2006). Testimony from a vocational expert “is substantial evidence only when the
testimony is based on a correctly phrased hypothetical question that captures the
concrete consequences of a claimant's deficiencies." Cox v. Astrue, 495 F.3d 614,
620 (8th Cir. 2007).
So did Baldwin suffer from pain sufficient to erode her capacity to perform
the full range of sedentary work? That is a question that must be answered to
determine if vocational testimony was required, and that question is resolved by
applying an analysis of whether subjective complaints are credible.

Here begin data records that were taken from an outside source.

(** Round trip: the numeral of a number reads back as the number. *)
Lemma read_str_N n : read_N (Fmt.str_N n) = n.
Proof.
  unfold read_N, Fmt.str_N.
  destruct (digits_go_read (S (N.size_nat n)) n EmptyString 0) as [k Hk].
  - rewrite Nat2N.inj_succ, N.pow_succ_r'. destruct n as [|p]; [cbn; lia|].
    pose proof (pos_below_pow2_size p). cbn [N.size_nat]. lia.
  - rewrite Hk. cbn. lia.
Qed.

Lemma str_N_inj n m : Fmt.str_N n = Fmt.str_N m → n = m.
Proof.
  intros H. apply (f_equal read_N) in H. by rewrite !read_str_N in H.
Qed.

End DecimalFacts.

Module PlotsSpec.

Import Plots.
Local Open Scope string_scope.

Lemma append_inv_l (s a b : string) : s ++ a = s ++ b → a = b.
Proof. induction s as [|c s IH]; cbn; [done|]. intros [= H]. by apply IH. Qed.

Lemma length_append (a b : string) :
  String.length (a ++ b) = String.length a + String.length b.
Proof. induction a as [|c a IH]; [done|]. simpl. by rewrite IH. Qed.

Lemma append_inv_r (a b t : string) : a ++ t = b ++ t → a = b.
Proof.
  intros H.
  assert (Hlen : String.length a = String.length b).
  { apply (f_equal String.length) in H. rewrite !length_append in H. lia. }
  revert b H Hlen. induction a as [|c a IH]; intros [|c' b] H Hlen;
    try discriminate; [done|].
  cbn in *. injection H as -> H. f_equal. apply IH; [done|lia].
Qed.

(** Joining a directory with two relative names gives one path only for
    one name. *)
Lemma join_inj (d a b : string) (c c' : ascii) :
  c ≠ "/"%char → c' ≠ "/"%char →
  join d (String c a) = join d (String c' b) → String c a = String c' b.
Proof.
  intros Hc Hc'. unfold join.
  assert (Hrel : ∀ (x : ascii) (s : string), x ≠ "/"%char →
            match String x s with
            | String "/" _ => String x s
            | _ => match last_char d with
                   | None | Some "/"%char => d ++ String x s
                   | Some _ => d ++ "/" ++ String x s
                   end
            end
            = match last_char d with
              | None | Some "/"%char => d ++ String x s
              | Some _ => d ++ "/" ++ String x s
              end).
  { intros x s Hx.
    destruct x as [[] [] [] [] [] [] [] []]; try done. }
  rewrite !Hrel by done.
  destruct (last_char d) as [l|]; [|apply append_inv_l].
  destruct (decide (l = "/"%char)) as [->|Hl]; [apply append_inv_l|].
  assert (Hsep : ∀ (X Y : string),
            match l with
            | "/"%char => X
            | _ => Y
            end = Y).
  { intros X Y. destruct l as [[] [] [] [] [] [] [] []]; try done. }
  rewrite !Hsep. by intros H%append_inv_l%append_inv_l.
Qed.

Lemma str_inj (n m : nat) : str n = str m → n = m.
Proof. unfold str. intros H%DecimalFacts.str_N_inj. lia. Qed.

Lemma gradient_norm_plot_path_inj (save_dir : string) (epoch epoch' : nat) :
  gradient_norm_plot_path save_dir epoch
  = gradient_norm_plot_path save_dir epoch' → epoch = epoch'.
Proof.
  unfold gradient_norm_plot_path. cbn [append].
  intros H%join_inj; [|done..]. injection H as H.
  apply append_inv_r, str_inj in H. lia.
Qed.

Lemma loss_plot_path_inj (save_dir : string) (epoch epoch' : nat) :
  loss_plot_path save_dir epoch = loss_plot_path save_dir epoch'
  → epoch = epoch'.
Proof.
  unfold loss_plot_path. cbn [append].
  intros H%join_inj; [|done..]. injection H as H.
  apply append_inv_r, str_inj in H. lia.
Qed.

Lemma plot_paths_of_two_kinds (save_dir : string) (epoch epoch' : nat) :
  gradient_norm_plot_path save_dir epoch ≠ loss_plot_path save_dir epoch'.
Proof.
  unfold gradient_norm_plot_path, loss_plot_path. cbn [append].
  intros H%join_inj; [|done..]. discriminate.
Qed.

Before coming
to a conclusion on a claimant’s credibility, the ALJ must give full consideration to
all of the evidence presented relating to subjective complaints, including prior work
record, as well as observations by third parties and treating and examining
physicians regarding: 1) the claimant’s daily activities; 2) the duration, frequency,
and intensity of pain; 3) precipitating and aggravating factors; 4) dosage,
effectiveness and side effects of medication; and 5) functional restrictions. Polaski
v. Heckler, 751 F.2d 943, 948 (8th Cir. 1984).

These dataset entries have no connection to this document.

(** ** A header without a candidate *)

Lemma open_reader_raises (self : MultiFileCounter.t) (d : dict (list string))
    (header : list string) (rows : list (list string)) (alias : string)
    (cands : list string) :
  colname_list_dict self = Some d ->
  dict_get alias d = Some cands ->
  (forall col, In col header -> ~ In col cands) ->
  open_reader self (header :: rows) = Raise StopIteration.
Proof.
  intros Hd Hget Hnone. unfold open_reader.
  rewrite (alias_dict_registry self header rows Hd).
  rewrite (@resolve_loop_raises d header (dict_keys d) [] alias cands); auto.
  apply dict_get_In in Hget. change alias with (fst (alias, cands)).
  apply in_map, Hget.
Qed.

(** C3, as amended.  When the header of a file has no candidate for an alias
    of the registry, whether or not a counter or a constraint uses the
    alias, the run fails at that file: it ends with the instance as the
    files before it left it, so no row of the file (or of a later file) is
    counted.  The exception is a [RuntimeError]: the code has no exception
    of its own for a header without a candidate, the [StopIteration] of the
    failed [next(...)] leaves the generator as a [RuntimeError], as it does
    for an empty file.  A run that an earlier file had already stopped
    keeps that file's exception. *)
Theorem missing_candidate_stops_the_run :
  forall (self : MultiFileCounter.t) (before after : list csv_file)
         (header : list string) (rows : list (list string))
         (d : dict (list string)) (alias : string) (cands : list string),
    files self = (before ++ (header :: rows) :: after)%list ->
    colname_list_dict self = Some d ->
    dict_get alias d = Some cands ->
    (forall col, In col header -> ~ In col cands) ->
    count self
    = (fst (iter self before),
       Some match snd (iter self before) with
            | Some e => e
            | None => RuntimeError
            end).
Proof.
  intros self before after header rows d alias cands Hfiles Hd Hget Hnone.
  unfold count. rewrite Hfiles, iter_app.
  destruct (iter_keeps_configuration before self) as [Hreg _].
  destruct (iter self before) as [self' [e|]]; cbn [fst snd] in *.
  - reflexivity.
  - rewrite iter_cons. unfold run_file.
    rewrite (@open_reader_raises self' d header rows alias cands); auto.
    + destruct self'; reflexivity.
    + rewrite Hreg. exact Hd.
Qed.

(** ** Splitting a file *)



Lemma count_rows_app (self : MultiFileCounter.t) (t1 t2 : list CleanReader.RowTup) :
  forall cs,
    count_rows self (t1 ++ t2) cs
    = match count_rows self t1 cs with
      | (cs1, Some e) => (cs1, Some e)
      | (cs1, None) => count_rows self t2 cs1
      end.
Proof.
  induction t1 as [|row t1 IH]; intros cs; simpl.
  - reflexivity.
  - destruct (constraints_satisfied self row) as [[|]|e]; try reflexivity.
    + destruct (update_counters row (dict_keys cs) cs) as [cs' [e|]]; [reflexivity | apply IH].
    + apply IH.
Qed.





(** ** Running twice *)

Lemma get_incr (counter : ExtendedCounter.t) (item item' : string) :
  ExtendedCounter.get (ExtendedCounter.incr item counter) item'
  = ExtendedCounter.get counter item' + (if String.eqb item' item then 1 else 0).
Proof.
  unfold ExtendedCounter.incr, ExtendedCounter.get at 1.
  rewrite dict_get_set. destruct (String.eqb item' item) eqn:E.
  - apply String.eqb_eq in E. subst item'. reflexivity.
  - unfold ExtendedCounter.get. lia.
Qed.

Lemma counted_set (counters : dict ExtendedCounter.t) (alias item : string)
    (counter : ExtendedCounter.t) (alias' item' : string) :
  dict_get alias counters = Some counter ->
  counted (dict_set alias (ExtendedCounter.incr item counter) counters) alias' item'
  = counted counters alias' item'
    + (if String.eqb alias' alias && String.eqb item' item then 1 else 0).
Proof.
  intros Hget. unfold counted. rewrite dict_get_set.
  destruct (String.eqb alias' alias) eqn:E; simpl.
  - apply String.eqb_eq in E. subst alias'. rewrite Hget. apply get_incr.
  - lia.
Qed.

Lemma same_keys_get (A B : dict ExtendedCounter.t) (alias : string) :
  dict_keys A = dict_keys B ->
  (exists a b, dict_get alias A = Some a /\ dict_get alias B = Some b)
  \/ (dict_get alias A = None /\ dict_get alias B = None).
Proof.
  intros Hkeys.
  destruct (dict_get alias A) as [a|] eqn:EA; destruct (dict_get alias B) as [b|] eqn:EB.
  - left. eauto.
  - exfalso. apply dict_get_In in EA.
    assert (Hin : In alias (dict_keys B)).
    { rewrite <- Hkeys. change alias with (fst (alias, a)). apply in_map, EA. }
    destruct (dict_get_keys alias B Hin) as [b Hb]. congruence.
  - exfalso. apply dict_get_In in EB.
    assert (Hin : In alias (dict_keys A)).
    { rewrite Hkeys. change alias with (fst (alias, b)). apply in_map, EB. }
    destruct (dict_get_keys alias A Hin) as [a Ha]. congruence.
  - right. auto.
Qed.

Lemma update_counters_keys (row : CleanReader.RowTup) (als : list string) :
  forall C, dict_keys (fst (update_counters row als C)) = dict_keys C.
Proof.
  induction als as [|alias als IH]; intros C; simpl; [reflexivity|].
  unfold dict_item. destruct (dict_get alias C) as [c|] eqn:Ec; [|reflexivity].
  destruct (CleanReader.getattr row alias) as [item|e]; [|reflexivity].
  rewrite IH. apply (dict_keys_set_present _ _ _ Ec).
Qed.

Lemma update_counters_shifted (delta : string -> string -> Z)
    (row : CleanReader.RowTup) (als : list string) :
  forall A B,
    shifted delta A B ->
    snd (update_counters row als B) = snd (update_counters row als A)
    /\ shifted delta (fst (update_counters row als A)) (fst (update_counters row als B)).
Proof.
  induction als as [|alias als IH]; intros A B Hs; simpl; [auto|].
  destruct Hs as [Hkeys Hcount]. unfold dict_item.
  destruct (same_keys_get A B alias Hkeys) as [[a [b [Ha Hb]]]|[Ha Hb]];
    rewrite Ha, Hb; [|split; [reflexivity | split; assumption]].
  destruct (CleanReader.getattr row alias) as [item|e];
    [|split; [reflexivity | split; assumption]].
  apply IH. split.
  - rewrite (dict_keys_set_present _ _ _ Ha), (dict_keys_set_present _ _ _ Hb). exact Hkeys.
  - intros alias' item'.
    rewrite (counted_set _ _ item alias' item' Ha), (counted_set _ _ item alias' item' Hb), Hcount.
    lia.
Qed.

Social Security Ruling 16-3p, 2016 SSR LEXIS 4, removed the word
"credibility" from the analysis of a claimant's subjective complaints, replacing it with
“consistency” of a claimant’s allegations with other evidence. SSR 16-3p became
effective on March 28, 2016, before the hearing decision date in this case of August
1, 2016, but the underlying analysis still incorporates the same factors discussed in
Polaski and requires the ALJ to make a determination based on all evidence in the
record. Martsolf v. Colvin, No. 6: 16-cv-00348-NKL, 2017 U.S. Dist. LEXIS 2748
(W.D. Mo. Jan. 9, 2017). SSR 16-3p also expressly provides that the ALJ may not
make conclusory statements about having considered the symptoms, or merely recite
the factors described in the regulations. Palmer v. Colvin, 2017 U.S. Dist. LEXIS 41
*22 (W.D. Mo. Jan. 3, 2017). Rather, the determination must contain specific
reasons for the weight given to the individual's symptoms, be consistent, and
supported by the evidence, and be clearly articulated so the individual and any
subsequent reviewer can assess how the adjudicator evaluated the individual's
symptoms. Id., 81 F.R. 14171.
The ALJ in this case did not reference Polaski. He did not mention SSR 1611
3p. He did not discuss the factors required under either analysis. He gave no reasons
for dispatching with Baldwin’s subjective complaints. Because the ALJ did not
follow the steps necessary for evaluating Baldwin’s complaints of pain, the Court
finds that reversal is required.
It is not the task of this Court to review the evidence and make an independent
decision. Neither is it to reverse the decision of the ALJ because there is evidence in
the record which contradicts his findings. The test is whether there is substantial
evidence in the record as a whole which supports the decision of the ALJ. Miller,
784 F.3d at 477. The Court has reviewed the entire record, including the briefs, the
ALJ’s decision, and the transcript of the hearing. For the reasons stated above, the
Court finds that the ALJ’s decision is not supported by substantial evidence. The
ALJ erred by not including all of Baldwin’s limitations in the RFC, and he did not
conduct a proper analysis of subjective complaints.
IT IS THEREFORE ORDERED that the final decision of the Commissioner
is REVERSED and the case is REMANDED for further review.
DATED this 7th day of December, 2017.